In that report, the supervisory body censures the Board for the “improper” use of this type of emergency contracts a year after the impact of the health crisis, and stressed that such a decision has “no justification” because, in May 2021, “the pandemic was already very moderate,” and because it was more “predictable” than in 2020, therefore, “they should have already been contracted in accordance with the ordinary procedure.” The Andalusian Government reacted to the publication of this report with the same argument as its allegations, which the auditors had already debunked: “We did it to save lives.”

The legal case against the Andalusian Government for the hit-and-run contracts covers this entire journey, which the socialists have already defended in the Andalusian Parliament, unsuccessfully urging the PP to accept a commission of inquiry in the Chamber before turning to the courts. Their complaint compiles the first SAS expense files, the extensions, the addendums that inflated the budget and, finally, the report of the Board’s own Intervention relating to the 2021 financial year, which came to light when they had already registered the complaint. , and was incorporated subsequently, in an extension of the same carried out on July 31.

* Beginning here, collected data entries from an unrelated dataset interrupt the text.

(* ===== verification/NvmeVec.v ===== *)
(** * The NVMe driver on plain vectors (lib/devices/nvme/src/lib.rs) and the driver domain
    (domains/sys/driver/nvme/src/lib.rs, nullnvme.rs)

    The calls that take [BlockReq]s, vectors and raw pointers, on the device of [Nvme].  A
    vector is named by the address of its memory; [dropped] lists the memory that was freed,
    in order, so that an address in it is free from then on.  Handing out a second vector over
    the same memory ([Vec::from_raw_parts]) is handing out the same address. *)

From Stdlib Require Import ZArith Lia.
From stdpp Require Import base gmap list.
From stdpp Require Import options.
From S2P Require Import Prelude DriverCell Nvme.
(* ===== verification/Virtio.v ===== *)
(** * Virtio queues
    (lib/devices/virtio/src/{lib,defs}.rs, and what lib/devices/virtio_net/src/lib.rs and
    lib/devices/virtio_block/src/lib.rs do alike)

    A queue is a table of descriptors and two rings.  The driver links descriptors to a chain,
    puts the number of the first one into the available ring and moves the ring's index; the
    device takes chains from there, works on them in any order, and puts their numbers into
    the used ring, which the driver reads.  Both indices are counters of 16 bits.

    A [Channel] is a queue with the driver's book-keeping for it, and the device's side: the
    next available entry to look at and the chains it has.  Memory that descriptors
    point to is named by [Addr]: the packets and requests by the address of their [RRef], the
    elements of the driver's own vectors by their index. *)

From Stdlib Require Import ZArith Lia.
From stdpp Require Import base gmap list numbers options.
From S2P Require Import Prelude.

Inductive Addr :=
  | Header (i : nat)
  | Status (i : nat)
  | Buf (a : Z).

Global Instance Addr_eq_dec : EqDecision Addr.
Proof. solve_decision. Defined.
Global Instance Addr_countable : Countable Addr.
Proof.
  by refine (inj_countable' (fun a => match a with Header i => inl (inl i) | Status i => inl (inr i) | Buf a => inr a end)
    (fun x => match x with inl (inl i) => Header i | inl (inr i) => Status i | inr a => Buf a end) _); intros [].
Defined.

(** ** Queues (defs.rs) *)

Record VirtqDescriptor := mkDescr { addr : Addr; len : Z; flags : Z; next : Z }.
Record VirtqUsedElement := mkElem { e_id : Z; e_len : Z }.
(* ===== verification/VirtioNet.v ===== *)
(** * The virtio network driver
    (lib/devices/virtio_net/src/lib.rs, domains/sys/driver/virtio_net/src/lib.rs)

    A receive and a transmit queue.  A packet takes a chain of two descriptors, a header that
    the driver does not use and the packet; chain [i] consists of the descriptors [i] and
    [i + buffer_count].

    The device is not code of the repository.  It runs between any two stores of the driver
    to the queues and is given by a script: one list of events for each of these times.  In an
    event it takes a chain from an available ring, or finishes any chain that it has, writing
    to the memory behind the descriptors that are marked as writable.  [wire] records the
    frames it sent and [inbound] the frames it delivered, with the contents of the packet then.
    An [RRef] is named by its address; [dropped] lists the packets that the driver freed.
    Registers are written at initialisation only; what the driver reads there is an argument. *)

From Stdlib Require Import ZArith Lia.
From stdpp Require Import base gmap list numbers options.
From S2P Require Import Prelude Virtio.

Inductive Dir := Rx | Tx.
Global Instance Dir_eq_dec : EqDecision Dir.
Proof. solve_decision. Defined.

Inductive event :=
  | Take (d : Dir)
  | Use (d : Dir) (k : nat) (n : Z) (out : list (list Z)).

Record VirtioNetInner := mkNet {
  queue_size : Z;
  buffer_count : nat;
  rx : Channel;
  tx : Channel;
  memory : gmap Addr (list Z);
  script : list (list event);
  wire : list (option (list Z));
  inbound : list (option (list Z));
  dropped : list Z }.
(* ===== verification/VirtioBlock.v ===== *)
(** * The virtio block driver
    (lib/devices/virtio_block/src/lib.rs, domains/sys/driver/virtio_block/src/lib.rs)

    One queue of requests.  A request takes a chain of three descriptors: a header with the
    kind of the request and the sector, the data, and a byte for the status; they are the
    descriptors [i], [i + buffer_count] and [i + 2 * buffer_count].

    The device runs between any two stores of the driver to the queue, as in VirtioNet.v.  When
    it finishes a request it reads the header, moves the data and writes the status.
    [served] records what it did: whether it wrote to the disk, the sector, the request, and
    the data it wrote to the disk.  [finished] records the requests with their data
    afterwards. *)

From Stdlib Require Import ZArith Lia.
From stdpp Require Import base gmap list numbers options.
From S2P Require Import Prelude Virtio.

Record BlockBufferHeader := mkHdr { request_type : Z; reserved : Z; sector : Z }.

(** interface/src/bdev.rs *)
Record BlkReq := mkReq { data : list Z; data_len : Z; block : Z }.

Inductive event :=
  | Take
  | Use (k : nat) (out : list Z) (status : Z).

Abbreviation service := (bool * Z * Z * option (list Z))%type.

Record VirtioBlockInner := mkBlk {
  queue_size : Z;
  buffer_count : nat;
  queue : Channel;
  block_headers : list BlockBufferHeader;
  block_status : list Z;
  memory : gmap Z BlkReq;
  script : list (list event);
  served : list service;
  finished : list (Z * option (list Z));
  dropped : list Z }.

Definition with_queue c (s : VirtioBlockInner) : VirtioBlockInner :=
  mkBlk (queue_size s) (buffer_count s) c (block_headers s) (block_status s) (memory s) (script s) (served s) (finished s) (dropped s).
Definition with_headers h (s : VirtioBlockInner) : VirtioBlockInner :=
  mkBlk (queue_size s) (buffer_count s) (queue s) h (block_status s) (memory s) (script s) (served s) (finished s) (dropped s).
Definition with_status st (s : VirtioBlockInner) : VirtioBlockInner :=
  mkBlk (queue_size s) (buffer_count s) (queue s) (block_headers s) st (memory s) (script s) (served s) (finished s) (dropped s).
Definition with_memory m (s : VirtioBlockInner) : VirtioBlockInner :=
  mkBlk (queue_size s) (buffer_count s) (queue s) (block_headers s) (block_status s) m (script s) (served s) (finished s) (dropped s).
Definition with_script sc (s : VirtioBlockInner) : VirtioBlockInner :=
  mkBlk (queue_size s) (buffer_count s) (queue s) (block_headers s) (block_status s) (memory s) sc (served s) (finished s) (dropped s).
Definition with_served v f (s : VirtioBlockInner) : VirtioBlockInner :=
  mkBlk (queue_size s) (buffer_count s) (queue s) (block_headers s) (block_status s) (memory s) (script s) v f (dropped s).
Definition with_dropped l (s : VirtioBlockInner) : VirtioBlockInner :=
  mkBlk (queue_size s) (buffer_count s) (queue s) (block_headers s) (block_status s) (memory s) (script s) (served s) (finished s) l.

(** ** The device *)

Definition contents (s : VirtioBlockInner) (a : Z) : option (list Z) := data <$> memory s !! a.

Definition overwrite (o old : list Z) : list Z := take (length old) o ++ drop (length o) old.

(** The device reads a request, moves [out] to its memory when that is writable, and sets the status. *)
Definition serve (ds : list VirtqDescriptor) (out : list Z) (status : Z) (s : VirtioBlockInner) : VirtioBlockInner :=
  match ds with
  | [dh; dd; dt] =>
      match addr dh, addr dd, addr dt with
      | Header i, Buf a, Status j =>
          match block_headers s !! i with
          | Some h =>
              let write := (request_type h =? 1)%Z in
              let m := if Z.testbit (flags dd) 1
                       then alter (fun r => mkReq (overwrite (take (Z.to_nat (len dd)) out) (data r)) (data_len r) (block r)) a (memory s)
                       else memory s in
              with_served (served s ++ [(write, sector h, a, if write then contents s a else None)]) (finished s ++ [(a, data <$> m !! a)])
                (with_status (<[j := status]> (block_status s)) (with_memory m s))
          | None => s
          end
      | _, _, _ => s
      end
  | _ => s
  end.

Definition run_event (e : event) (s : VirtioBlockInner) : VirtioBlockInner :=
  match e with
  | Take => with_queue (dev_take (queue s)) s
  | Use k out status =>
      match dev_use k 1 (queue s) with
      | None => s
      | Some (_, ds, c) => serve ds out status (with_queue c s)
      end
  end.

Abbreviation BlkM := (M VirtioBlockInner).

Definition tick : BlkM unit := modify (fun s =>
  match script s with
  | [] => s
  | es :: sc => fold_left (fun s e => run_event e s) es (with_script sc s)
  end).

(** ** The driver *)

(** [init]: [status] is what the device status reads after FEATURES_OK was set. *)
Definition init (status qs : Z) (m : gmap Z BlkReq) (sc : list (list event)) : outcome VirtioBlockInner :=
  if (Z.land status 8 =? 0)%Z then Panic
  else
    let n := Z.to_nat (qs / 3) in
    Done (mkBlk qs n (Channel_new qs n) (replicate n (mkHdr 255 0 0)) (replicate n 255%Z) m sc [] [] []).

Definition upd (f : Channel -> Channel) : BlkM unit := modify (fun s => with_queue (f (queue s)) s).
Definition on (f : Channel -> outcome Channel) : BlkM unit :=
  s ← get; c ← lift (f (queue s)); put (with_queue c s).

Definition header_descriptor (i buffer_idx : nat) : VirtqDescriptor := mkDescr (Header i) 16 1 (wrap 16 (Z.of_nat buffer_idx)).
Definition data_descriptor (a : Z) (write : bool) (status_idx : nat) : VirtqDescriptor :=
  mkDescr (Buf a) 4096 (if write then 1 else Z.lor 1 2) (wrap 16 (Z.of_nat status_idx)).
Definition status_descriptor (i : nat) : VirtqDescriptor := mkDescr (Status i) 1 2 0.
(** * AtomGPT training-data tools: JSON traversal and filename derivation

    A shallow embedding of the four command-line tools of the repository

      - [2D/makePOSCARs.py]  (module [Make2D]):   geometry emitter, nested schema
      - [2D/writeIDPROP.py]  (module [IdProp2D]): label emitter, nested schema
      - [3D/makePOSCARs.py]  (module [Make3D]):   geometry emitter, flat schema
      - [3D/writeIDPROP.py]  (module [IdProp3D]): label emitter, flat schema

    together with the fragment of Python's dynamic semantics their [main]
    functions rely on (truthiness, [dict.get], subscription, iteration,
    [min], [str.isalnum], [os.path]).

    Conventions of the model.
      - A Python [str] is a [string]; each character stands for the Unicode
        code point with the same number (0..255).  Code points above 255
        are not represented.
      - A JSON integer is [JInt z]; a finite float is [JFloat q] where [q] is
        its value (the rounding of a decimal literal to binary64 is not
        modelled, NaN and the infinities are not represented).
      - A [dict] is the list of its items in iteration order; keys of a
        loaded document are pairwise distinct, lookup returns the first
        item with the key.
      - Progress messages written to standard output are not recorded;
        diagnostics (skips and errors) are, as values of [diag].
      - The file system and pymatgen are the [world]: which files the glob
        matches, what [json.load] gives for each, whether the output
        directory exists or can be made, whether a structure is accepted and
        written.  Opening the CSV and the marker files for writing, and
        [csv.writer.writerow], are taken to succeed; module [Unguarded]
        gives the [main] functions with these calls of [open], which no
        [try] surrounds, allowed to fail. *)

From Stdlib Require Import String Ascii List ZArith QArith Bool Arith Lia DecimalString DecimalNat.
Import ListNotations.
Open Scope string_scope.
Open Scope nat_scope.
(* ===== verification/IsoTime.v ===== *)
(** * Reading instants back

    [datetime.fromisoformat] on the extended calendar form, which is what
    [isoformat] writes and all the code passes to it; the other forms of
    ISO 8601 (basic, week dates), which no code writes, are refused here.  It is
    proved to be the inverse of [isoformat] on every datetime. *)

From stdpp Require Import base list strings.
From Stdlib Require Import ZArith Lia Ascii.
From S2P Require Import Prelude.
From S2P Require Import PyFloat.
From S2P Require Import PyValue.
From S2P Require Import PyTime.

Local Open Scope Z_scope.
Local Open Scope py_scope.

Module IsoTime.

(** Exactly [n] decimal digits *)
Fixpoint digits_n (n : nat) (acc : Z) (l : list ascii) : option (Z * list ascii) :=
  match n with
  | O => Some (acc, l)
  | S n' => match l with
            | c :: l' => if PyStr.is_digit c then digits_n n' (10 * acc + (Z.of_nat (PyStr.code c) - 48)) l' else None
            | [] => None
            end
  end.
Definition digits (n : nat) (l : list ascii) : option (Z * list ascii) := digits_n n 0 l.

Definition char (c : ascii) (l : list ascii) : option (list ascii) :=
  match l with d :: l' => if Ascii.eqb c d then Some l' else None | [] => None end.

(** The day number of a date of the proleptic Gregorian calendar *)
Definition day_of_civil (y m d : Z) : Z :=
  let y := if m <=? 2 then y - 1 else y in
  let era := y / 400 in
  let yoe := y mod 400 in
  let doy := (153 * (if 2 <? m then m - 3 else m + 9) + 2) / 5 + d - 1 in
  let doe := yoe * 365 + yoe / 4 - yoe / 100 + doy in
  era * 146097 + doe - 719468.
(** A date that exists is the date of its day. *)
Definition real_date (y m d : Z) : bool :=
  (1 <=? y) && (1 <=? m) && (m <=? 12) && (1 <=? d)
  && (let '(y', m', d') := PyTime.civil_of_day (day_of_civil y m d) in (y' =? y) && (m' =? m) && (d' =? d)).

Definition date (l : list ascii) : option (Z * list ascii) :=
  '(y, l) ← digits 4 l; l ← char "-" l; '(m, l) ← digits 2 l; l ← char "-" l; '(d, l) ← digits 2 l;
  if real_date y m d then Some (day_of_civil y m d, l) else None.

(** [HH[:MM[:SS]]], in seconds, and whether the seconds were given *)
Definition below (hi : Z) (p : Z * list ascii) : option (Z * list ascii) := if p.1 <? hi then Some p else None.
Definition clock (l : list ascii) : option (Z * bool * list ascii) :=
  '(h, l) ← digits 2 l ≫= below 24;
  match char ":" l with
  | None => Some (h * 3600, false, l)
  | Some l =>
      '(m, l) ← digits 2 l ≫= below 60;
      match char ":" l with
      | None => Some (h * 3600 + m * 60, false, l)
      | Some l => '(s, l) ← digits 2 l ≫= below 60; Some (h * 3600 + m * 60 + s, true, l)
      end
  end.
(** One to six digits of a fraction in microseconds; further ones are dropped. *)
Fixpoint micros (n : nat) (acc : Z) (l : list ascii) : Z * list ascii :=
  match n with
  | O => (acc, PyStr.drop_while PyStr.is_digit l)
  | S n' => match l with
            | c :: l' => if PyStr.is_digit c then micros n' (10 * acc + (Z.of_nat (PyStr.code c) - 48)) l'
                         else (acc * 10 ^ Z.of_nat n, l)
            | [] => (acc * 10 ^ Z.of_nat n, l)
            end
  end.
Definition fraction (l : list ascii) : option (Z * list ascii) :=
  match l with
  | p :: c :: l' => if Ascii.eqb p "." || Ascii.eqb p "," then
                      if PyStr.is_digit c then Some (micros 6 0 (c :: l')) else None
                    else Some (0, l)
  | [p] => if Ascii.eqb p "." || Ascii.eqb p "," then None else Some (0, l)
  | [] => Some (0, l)
  end.
(** The offset in seconds; a naive time counts as UTC ([dt.replace(tzinfo=UTC)]). *)
Definition zone (l : list ascii) : option Z :=
  match l with
  | [] => Some 0
  | [c] => if Ascii.eqb c "Z" then Some 0 else None
  | c :: l' =>
      if Ascii.eqb c "+" || Ascii.eqb c "-" then
        match clock l' with
        | Some (s, _, []) => Some (if Ascii.eqb c "-" then - s else s)
        | _ => None
        end
      else None
  end.

Definition fromisoformat (s : string) : option PyTime.aware :=
  '(day, l) ← date (PyStr.chars s);
  match l with
  | [] => Some (PyTime.mkAware (day * PyTime.us_per_day) 0)
  | _ :: l =>
      '(secs, full, l) ← clock l;
      '(us, l) ← (if full : bool then fraction l else Some (0, l));
      off ← zone l;
      Some (PyTime.mkAware (day * PyTime.us_per_day + secs * 1000000 + us - off * 1000000) off)
  end.
End IsoTime.

Example fromisoformat_sample :
  IsoTime.fromisoformat "2026-09-11T12:00:00+00:00" = Some (PyTime.mkAware 1789128000000000 0).
Proof. vm_compute. reflexivity. Qed.
Example fromisoformat_zone :
  IsoTime.fromisoformat "2026-09-11T08:30:00.5-03:30" = Some (PyTime.mkAware 1789128000500000 (-12600)).
Proof. vm_compute. reflexivity. Qed.
Example fromisoformat_bad : IsoTime.fromisoformat "2026-02-29" = None.
Proof. vm_compute. reflexivity. Qed.

(** ** The inverse of [isoformat] *)

Module IsoTimeLemmas.
Import IsoTime.

(** The year of a day of an era, and the day of that year. *)
Lemma year_bounds doe :
  0 <= doe < 146097 ->
  let yoe := PyTime.year_of_era doe in
  0 <= yoe < 400 /\ 0 <= doe - (365 * yoe + yoe / 4 - yoe / 100) <= 365.
Proof. intros Hd. unfold PyTime.year_of_era. cbv zeta. Z.div_mod_to_equations. lia. Qed.
(** The month and day of a day of a year that starts in March. *)
Lemma month_bounds doy :
  0 <= doy <= 365 ->
  let mp := (5 * doy + 2) / 153 in
  let d := doy - (153 * mp + 2) / 5 + 1 in
  let m := if mp <? 10 then mp + 3 else mp - 9 in
  1 <= m <= 12 /\ 1 <= d <= 31 /\ (if 2 <? m then m - 3 else m + 9) = mp.
Proof.
  intros Hd mp d m. assert (0 <= mp <= 11) by (subst mp; Z.div_mod_to_equations; lia).
  split; [subst m; destruct (Z.ltb_spec mp 10); lia|]. split; [subst d mp; Z.div_mod_to_equations; lia|].
  subst m. destruct (Z.ltb_spec mp 10) as [E|E]; [destruct (Z.ltb_spec 2 (mp + 3))|destruct (Z.ltb_spec 2 (mp - 9))]; lia.
Qed.
(** An optional sign, an integer part without leading zeros, a fraction, an
    exponent. *)
Definition read_int (l : list ascii) : option (list ascii * list ascii) :=
  match PyStr.take_digits l with
  | ([], _) => None
  | (c :: ds, r) => if Ascii.eqb c "0"%char then Some ([c], ds ++ r) else Some (c :: ds, r)
  end.
Definition read_frac (l : list ascii) : list ascii * list ascii :=
  match l with
  | c :: r => if Ascii.eqb c "."%char then
                match PyStr.take_digits r with
                | ([], _) => ([], l)
                | (ds, r') => (c :: ds, r')
                end
              else ([], l)
  | [] => ([], l)
  end.
Definition read_exp (l : list ascii) : list ascii * list ascii :=
  match l with
  | c :: r =>
      if Ascii.eqb (PyStr.lower_char c) "e"%char then
        let '(sign, r1) := match r with
                           | s :: r' => if Ascii.eqb s "-"%char || Ascii.eqb s "+"%char
                                        then ([s], r') else ([], r)
                           | [] => ([], r)
                           end in
        match PyStr.take_digits r1 with
        | ([], _) => ([], l)
        | (ds, r2) => (c :: sign ++ ds, r2)
        end
      else ([], l)
  | [] => ([], l)
  end.
Definition read_number (l : list ascii) : option (pyval * list ascii) :=
  let '(sign, body) := match l with
                       | c :: r => if Ascii.eqb c "-"%char then ([c], r) else ([], l)
                       | [] => ([], l)
                       end in
  match read_int body with
  | None => None
  | Some (ip, r) =>
      let '(fp, r1) := read_frac r in
      let '(ep, r2) := read_exp r1 in
      match fp ++ ep with
      | [] => if (4300 <? Z.of_nat (length ip))%Z then None
              else let z := PyStr.digits_value ip in
                   Some (VInt (match sign with [] => z | _ => (- z)%Z end), r2)
      | _ => match PyStr.parse_float (PyStr.of_chars (sign ++ ip ++ fp ++ ep)) with
             | Some f => Some (VFloat f, r2)
             | None => None
             end
      end
  end.
(* ===== verification/Bearer.v ===== *)
(** * Bearer tokens and request identities

    The rest of [packages/security/identity.py]: the token parts ([base64] and
    JSON), the key set and signature policy, the claims, the identity of a
    request and the middleware; and [from_headers] of
    [apps/mcp_server/security.py].  What is outside the repository is a
    parameter: the environment, the clock, the retrieval of the key set, PyJWT
    and an injected verifier.  The state is the cached key set. *)

From stdpp Require Import base list strings pretty.
From Stdlib Require Import ZArith Lia Ascii SpecFloat.
From S2P Require Import Prelude.
From S2P Require Import PyFloat.
From S2P Require Import PyValue.
From S2P Require Import Regex.
From S2P Require Import Sha256.
From S2P Require Import Json.
From S2P Require Import Security.

Local Open Scope py_scope.

(** ** [base64.urlsafe_b64decode] and UTF-8 *)

Module Base64.
Local Open Scope Z_scope.
Definition sextet (c : ascii) : option Z :=
  let n := Z.of_nat (PyStr.code c) in
  if PyStr.is_upper c then Some (n - 65)
  else if PyStr.is_lower c then Some (n - 71)
  else if PyStr.is_digit c then Some (n + 4)
  else if (n =? 43) || (n =? 45) then Some 62
  else if (n =? 47) || (n =? 95) then Some 63
  else None.

(** [binascii.a2b_base64], not strict: characters outside the alphabet are
    skipped, and enough padding ends the input.  [quad] characters of the
    current group have been read, [left] holds the bits not written yet. *)
Fixpoint a2b (quad : nat) (left : Z) (pads : nat) (l : list ascii) : option (list Z) :=
  match l with
  | [] => if (quad =? 0)%nat then Some [] else None
  | c :: r =>
      if Ascii.eqb c "="%char then
        if (2 <=? quad)%nat then
          if (4 <=? quad + S pads)%nat then Some [] else a2b quad left (S pads) r
        else a2b quad left pads r
      else match sextet c with
           | None => a2b quad left pads r
           | Some v =>
               match quad with
               | 0%nat => a2b 1 v 0 r
               | 1%nat => cons ((left * 4 + v / 16) mod 256) <$> a2b 2 (v mod 16) 0 r
               | 2%nat => cons ((left * 16 + v / 4) mod 256) <$> a2b 3 (v mod 4) 0 r
               | _ => cons ((left * 64 + v) mod 256) <$> a2b 0 0 0 r
               end
           end
  end.

(** [part + "=" * (-len(part) % 4)] *)
Definition pad (part : string) : list ascii :=
  PyStr.chars part ++ replicate (Z.to_nat ((- Z.of_nat (String.length part)) mod 4)) "="%char.

(** [bytes.decode("utf-8")]; texts beyond Latin-1 are outside the model. *)
Fixpoint utf8_decode (l : list Z) : option (list ascii) :=
  match l with
  | [] => Some []
  | b :: r =>
      if b <? 128 then cons (ascii_of_nat (Z.to_nat b)) <$> utf8_decode r
      else match r with
           | c :: r' =>
               if (194 <=? b) && (b <=? 195) && (128 <=? c) && (c <=? 191)
               then cons (ascii_of_nat (Z.to_nat ((b - 192) * 64 + (c - 128)))) <$> utf8_decode r'
               else None
           | [] => None
           end
  end.

(** [urlsafe_b64decode(padded.encode()).decode("utf-8")] *)
Definition decode_text (part : string) : result string :=
  match a2b 0 0 0 (pad part) with
  | None => Exn (OtherError "binascii.Error" "Incorrect padding")
  | Some bytes => match utf8_decode bytes with
                  | None => Exn (ValueError "'utf-8' codec can't decode")
                  | Some s => Ok (PyStr.of_chars s)
                  end
  end.
End Base64.

Module Bearer.
Definition IdentityError (msg : string) : exn := CodedError "IdentityError" "unauthorized" msg 401.
Definition token_expired : exn := CodedError "IdentityError" "token_expired" "token expired" 401.
Definition is_identity_error (e : exn) : bool := String.eqb (exn_class e) "IdentityError".

(** [try: m except Exception: raise to] *)
Definition wrap {A} (m : result A) (to : exn) : result A := match m with Ok a => Ok a | Exn _ => Exn to end.
(** The same where an [IdentityError] passes. *)
Definition wrap_other {A} (m : result A) (to : exn -> exn) : result A :=
  match m with Ok a => Ok a | Exn e => Exn (if is_identity_error e then e else to e) end.

Definition b64_json (part : string) : result pyval :=
  let? text := Base64.decode_text part in Json.loads text.

Section Environment.
Variable getenv : string -> option string.
(** [time.time()] *)
Variable now : float.
(** The body of the document at a URL *)
Variable urlopen : string -> result (list Z).
(** [set_jwt_verifier] *)
Variable injected : option (string -> dict -> result unit).
(** [PyJWK(key).key] and [jwt.decode], when the library is installed: key,
    token, audience, issuer. *)
Variable pyjwt : option (dict -> string -> option string -> option string -> result unit).

(** [os.getenv(k, d).strip()] *)
Definition env (k d : string) : string := PyStr.strip (default d (getenv k)).
Definition auth_mode : string := PyStr.lower (env "AUTH_MODE" "mock").
Definition nonempty (s : string) : option string := if String.eqb s "" then None else Some s.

Judge Santamaría has already requested documentation on emergency contracts with private clinics from the General Intervention of the Junta de Andalucía, the Court of Accounts and the Central Intervention of the Andalusian Health Service (SAS). The requirement for these documents already appears in the order to initiate preliminary proceedings for an alleged crime of administrative prevarication, without prejudice to what may arise from the investigations during the investigation phase of the case.

Anticorruption, which has just taken over the investigation into the hand-picked contracts, will have access to the documentation requested by the judge, who is directing the investigation. From now on, the prosecutor can urge the magistrate to follow a specific line of investigation, based on his own investigations, but it will be the court that accepts or rejects his approach.